## ASSIGNMENT
Filter the entries beneath this task, copying only the lines that hold the word "NullEndpoint".

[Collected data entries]
.....

(** ** A sample regexp engine *)

(** An engine for the samples. It reads a pattern literally, which is
    what [regexp] does with a pattern made of letters, digits, blanks and
    slashes, and with the empty pattern; the replacement is copied as it
    is, which is what [regexp] does with a replacement without a dollar
    sign. It refuses a pattern that opens a bracket it never closes, as
    [regexp.Compile] does ("missing closing ]"). The samples use no other
    pattern. *)
Module Literal.

Fixpoint contains (pat s : string) : bool :=
  match s with
  | EmptyString => String.prefix pat s
  | String _ rest => String.prefix pat s || contains pat rest
  end.

Fixpoint replace (pat repl : string) (skip : nat) (s : string) : string :=
  match s with
  | EmptyString => EmptyString
  | String c rest =>
      match skip with
      | S k => replace pat repl k rest
      | O =>
          if String.prefix pat s
          then repl +:+ replace pat repl (String.length pat - 1) rest
          else String c (replace pat repl 0 rest)
      end
  end.

(** The empty pattern matches before every byte and at the end. *)
Fixpoint replace_empty (repl s : string) : string :=
  match s with
  | EmptyString => repl
  | String c rest => repl +:+ String c (replace_empty repl rest)
  end.

Definition Compile (pat : string) : option string :=
  match pat with
  | String "["%char rest => if contains "]" rest then Some pat else None
  | _ => Some pat
  end.
Definition MatchString (pat s : string) : bool := contains pat s.
Definition ReplaceAllString (pat src repl : string) : string :=
  if decide (pat = EmptyString) then replace_empty repl src
  else replace pat repl 0 src.

(** The filter of the test [TestMultipleRegex] under a blacklist of one
    pattern, and a span with a url. *)
Definition filter : Filters.resourceFilter string :=
  Filters.newResourceFilter string Compile ["/healthcheck"%string]
    [["match2"; "replace2"]; ["match1"; "replace1"]; ["broken"]]%string.

Definition url_span (resource url : string) : Filters.SpanPtr :=
  Filters.mkSpanPtr
    (Model.mkSpan "web" "http.request" resource 1 1 0
                  1600000000000000000 1000000 "http"
                  (<["http.url"%string := url]> ∅))
    false.

(** A span whose [Meta] is nil, as a client that sends no [meta] leaves
    it, and the same span with a map that is allocated and empty. *)
Definition bare_span (resource : string) : Filters.SpanPtr :=
  Filters.mkSpanPtr
    (Model.mkSpan "web" "http.request" resource 1 1 0
                  1600000000000000000 1000000 "http" ∅)
    true.

Definition empty_meta_span (resource : string) : Filters.SpanPtr :=
  Filters.mkSpanPtr (Filters.fields (bare_span resource)) false.

(** A filter with one search-replace rule, whose pattern is empty and so
    matches every url, the empty one included. *)
Definition default_url_filter : Filters.resourceFilter string :=
  Filters.newResourceFilter string Compile [] [[""; "none"]]%string.

End Literal.

(** ** What the counters of the trace writer are compared with *)

Module Accounting.
Import Model Writer.

(** The traces, spans and bytes of a list of payloads given to the
    sender. *)
Definition traces_in (ps : list (TracePayload * Payload)) : Z :=
  len (concat (map (fun p => tp_Traces (fst p)) ps)).
Definition spans_in (ps : list (TracePayload * Payload)) : Z :=
  len (concat (map payload_spans ps)).
Definition bytes_in (ps : list (TracePayload * Payload)) : Z :=
  len (concat (map (fun p => payload_Bytes (snd p)) ps)).

(** The three counters [flush] adds to are [int64] values. *)
Definition counters_ok (i : TraceWriterInfo) : Prop :=
  Int64.in_range (Traces i) /\ Int64.in_range (Spans i) /\
  Int64.in_range (Bytes i).

(** Between [s] and [s'] the counters [Traces], [Spans] and [Bytes] have
    grown by what was given to the sender, and the counters of the sender
    events have not moved. *)
Definition accounted (s s' : TraceWriter * World) : Prop :=
  exists ps,
    sent (snd s') = sent (snd s) ++ ps /\
    Traces (stats (fst s')) = Int64.wrap (Traces (stats (fst s)) + traces_in ps) /\
    Spans (stats (fst s')) = Int64.wrap (Spans (stats (fst s)) + spans_in ps) /\
    Bytes (stats (fst s')) = Int64.wrap (Bytes (stats (fst s)) + bytes_in ps) /\
    Payloads (stats (fst s')) = Payloads (stats (fst s)) /\
    Retries (stats (fst s')) = Retries (stats (fst s)) /\
    Errors (stats (fst s')) = Errors (stats (fst s)).

End Accounting.

(** ** Normalized metric names and status codes *)

Module MetricName.
Import Model.

(** The bytes [normMetricNameParse] writes: letters, digits, periods and
    underscores. *)
Definition name_byte (b : ascii) : bool :=
  isAlphaNum b || Ascii.eqb b "."%char || Ascii.eqb b "_"%char.

(** The result buffer during the second loop of [normMetricNameParse]: it
    starts with a letter, holds name bytes only, and every underscore
    follows a letter or a digit and is followed, if by anything, by a
    letter or a digit. *)
Definition building (res : list ascii) : Prop :=
  isAlpha (hd "_"%char res) = true /\
  Forall (fun b => name_byte b = true) res /\
  forall pre post : list ascii, res = pre ++ "_"%char :: post ->
    isAlphaNum (last_byte pre) = true /\
    (post = [] \/ isAlphaNum (hd "_"%char post) = true).

(** A normalized metric name: it starts with a letter, holds name bytes
    only, and every underscore stands between two letters or digits (so
    there is no underscore at the end, none next to a period and no two
    in a row). *)
Definition metric_name (name : string) : Prop :=
  let l := String.list_ascii_of_string name in
  isAlpha (hd "_"%char l) = true /\
  Forall (fun b => name_byte b = true) l /\
  forall pre post : list ascii, l = pre ++ "_"%char :: post ->
    isAlphaNum (last_byte pre) = true /\
    isAlphaNum (hd "_"%char post) = true.

(** A decimal digit. *)
Definition is_digit (b : ascii) : bool :=
  (48 <=? byte_code b) && (byte_code b <=? 57).

End MetricName.

(** ** Normalized spans *)

Module Normalized.
Import Model MetricName.

Section Normalized.

Variable NormalizeTag : string -> string.
Variable now : Z.

(** The condition under which [Normalize] zeroes [ParentID]. *)
Definition self_parent (s : Span) : bool :=
  (ParentID s =? TraceID s) && (ParentID s =? SpanID s).

(** The checks of [Normalize], on the span as it is given. *)
Definition accepts (s : Span) : Prop :=
  Service s <> EmptyString /\ len_str (Service s) <= MaxServiceLen /\
  NormalizeTag (Service s) <> EmptyString /\
  Name s <> EmptyString /\ len_str (Name s) <= MaxNameLen /\
  snd (normMetricNameParse (Name s)) = true /\
  Resource s <> EmptyString /\ TraceID s <> 0 /\ SpanID s <> 0 /\
  Year2000NanosecTS <= Start s /\
  Int64.add (Start s) (Duration s) <= end_date_limit now /\
  0 < Duration s /\ len_str (Type_ s) <= MaxTypeLen.

(** The two steps of [Normalize] on [Meta]. *)
Definition normalize_env (m : gmap string string) : gmap string string :=
  match m !! "env"%string with
  | Some env => <["env"%string := NormalizeTag env]> m
  | None => m
  end.

Definition check_status_code (m : gmap string string) : gmap string string :=
  match m !! "http.status_code"%string with
  | Some sc => if isValidStatusCode sc then m
               else delete "http.status_code"%string m
  | None => m
  end.

(** The assignments of a run of [Normalize] that reaches its end. *)
Definition normalized (s : Span) : Span :=
  mkSpan (NormalizeTag (Service s)) (fst (normMetricNameParse (Name s)))
         (Resource s) (TraceID s) (SpanID s)
         (if self_parent s then 0 else ParentID s)
         (Start s) (Duration s) (Type_ s)
         (check_status_code (normalize_env (Meta s))).

(** What holds of a span that [Normalize] has accepted. *)
Definition well_formed (s : Span) : Prop :=
  Service s <> EmptyString /\
  metric_name (Name s) /\ len_str (Name s) <= MaxNameLen /\
  Resource s <> EmptyString /\ TraceID s <> 0 /\ SpanID s <> 0 /\
  self_parent s = false /\
  Year2000NanosecTS <= Start s /\
  Int64.add (Start s) (Duration s) <= end_date_limit now /\
  0 < Duration s /\ len_str (Type_ s) <= MaxTypeLen /\
  (forall sc : string, Meta s !! "http.status_code"%string = Some sc ->
                       isValidStatusCode sc = true).

End Normalized.

(** Two spans that differ at most in what [Normalize] assigns: [Service],
    [Name], [ParentID] and the keys [env] and [http.status_code] of
    [Meta]. *)
Definition same_but_normalized (s r : Span) : Prop :=
  Resource r = Resource s /\ TraceID r = TraceID s /\ SpanID r = SpanID s /\
  Start r = Start s /\ Duration r = Duration s /\ Type_ r = Type_ s /\
  forall k : string, k <> "env"%string -> k <> "http.status_code"%string ->
                     Meta r !! k = Meta s !! k.

End Normalized.

(** ** Sample spans for the normalizer *)

Module Samples.
Import Model.

(** A span as a client may send it: a name to normalize, the three ids
    the same, an environment, a status code that is not a number and a
    url. *)
Definition raw_span : Span :=
  mkSpan "web" "_http request_" "GET /users" 7 7 7
         Examples.clock 1000000 "http"
         (<["env"%string := "prod"%string]>
            (<["http.status_code"%string := "abc"%string]>
               (<["http.url"%string := "/users"%string]> ∅))).

(** A trace whose second span has no service. *)
Definition broken_trace : Trace :=
  [Examples.span 1; set_Service EmptyString (Examples.span 2); Examples.span 3].

End Samples.

(** ** The configuration of the resource filter *)

Module FilterConfig.
Import Model Filters.

Section FilterConfig.

Variable Regexp : Type.
Variable Compile : string -> option Regexp.

(** The search-replace rule an entry of [conf.Regex["resource"]] stands
    for: none when the entry does not have two elements or when its
    pattern does not compile. *)
Definition rule_of (entry : list string) : option (Regexp * string) :=
  match entry with
  | [search; replace] =>
      match Compile search with
      | Some re => Some (re, replace)
      | None => None
      end
  | _ => None
  end.

End FilterConfig.

End FilterConfig.

(** ** Package main: the writer of payloads and services

    The older writer that comes with the sources of package [quantile]:
    it buffers the payloads it receives, writes them to a
    [BucketEndpoint], and writes the services metadata when it has
    changed. The endpoint is an interface; of its two implementations,
    [NullEndpoint] is modelled, and [APIEndpoint], which posts to the API
    over HTTP, is not. *)

Module Main.

(** The lines the writer logs: "Received a payload, initiating a flush",
    "Writer exiting, trying to flush all remaining data",
    "Error writing bucket: %s", "Flushed %d/%d payloads" and
    "could not flush services: %v". *)
Inductive LogLine :=
| ReceivedPayload
| WriterExiting
| ErrorWritingBucket (err : string)
| Flushed (flushed total : Z)
| CouldNotFlushServices (err : string).

Section BucketWriter.

(** [model.AgentPayload] and [model.ServicesMetadata] are declared outside
    the modelled files, as is [ServicesMetadata.Update], which merges the
    metadata received into the current one. *)
Variable AgentPayload : Type.
Variable ServicesMetadata : Type.
Variable Update : ServicesMetadata -> ServicesMetadata -> ServicesMetadata.

(** [type BucketEndpoint interface]: a place where payloads can be
    written. A value of type [E] is the endpoint together with what is
    behind it; [None] stands for a nil error. *)
Class BucketEndpoint (E : Type) := {
  Write : E -> AgentPayload -> E * option string;
  WriteServices : E -> ServicesMetadata -> E * option string
}.

(** [type NullEndpoint struct{}]: both methods drop what they are given
    and return nil. *)
Inductive NullEndpoint := mkNullEndpoint.

#[export] Instance NullEndpoint_BucketEndpoint : BucketEndpoint NullEndpoint := {
  Write ne _ := (ne, None);
  WriteServices ne _ := (ne, None)
}.

(** The calls made on the endpoint, with the error returned: a history
    kept for the statements. *)
Inductive Call :=
| WriteCall (p : AgentPayload) (err : option string)
| WriteServicesCall (s : ServicesMetadata) (err : option string).

Context {E : Type} `{BucketEndpoint E}.

Record Writer := mkWriter {
  endpoint : E;
  payloadsToWrite : list AgentPayload;
  svcs : ServicesMetadata;
  svcsVer : Z;
  svcsFlushed : Z;
  calls : list Call;
  logged : list LogLine
}.

(** [NewWriter], for the endpoint the configuration selects; [svcs] is the
    empty metadata. *)
Definition NewWriter (e : E) (empty : ServicesMetadata) : Writer :=
  mkWriter e [] empty 0 0 [] [].

Definition log_line (l : LogLine) (w : Writer) : Writer :=
  mkWriter (endpoint w) (payloadsToWrite w) (svcs w) (svcsVer w) (svcsFlushed w)
           (calls w) (logged w ++ [l]).

(** The loop of [Flush] over the buffered payloads: it stops at the first
    error. It returns the endpoint, the count of payloads flushed, and
    the calls and log lines it made. *)
Fixpoint write_loop (e : E) (ps : list AgentPayload) (flushed : Z)
  : E * Z * list Call * list LogLine :=
  match ps with
  | [] => (e, flushed, [], [])
  | p :: rest =>
      match Write e p with
      | (e', Some err) =>
          (e', flushed, [WriteCall p (Some err)], [ErrorWritingBucket err])
      | (e', None) =>
          let '(e'', n, cs, ls) := write_loop e' rest (Int64.add flushed 1) in
          (e'', n, WriteCall p None :: cs, ls)
      end
  end.

(** [func (w *Writer) Flush()] *)
Definition Flush (w : Writer) : Writer :=
  let total := len (payloadsToWrite w) in
  if total =? 0 then w
  else
    let '(e, flushed, cs, ls) := write_loop (endpoint w) (payloadsToWrite w) 0 in
    mkWriter e [] (svcs w) (svcsVer w) (svcsFlushed w)
             (calls w ++ cs) (logged w ++ ls ++ [Flushed flushed total]).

.....

## OUTPUT BELOW
    [NullEndpoint] is modelled, and [APIEndpoint], which posts to the API
(** [type NullEndpoint struct{}]: both methods drop what they are given
Inductive NullEndpoint := mkNullEndpoint.
#[export] Instance NullEndpoint_BucketEndpoint : BucketEndpoint NullEndpoint := {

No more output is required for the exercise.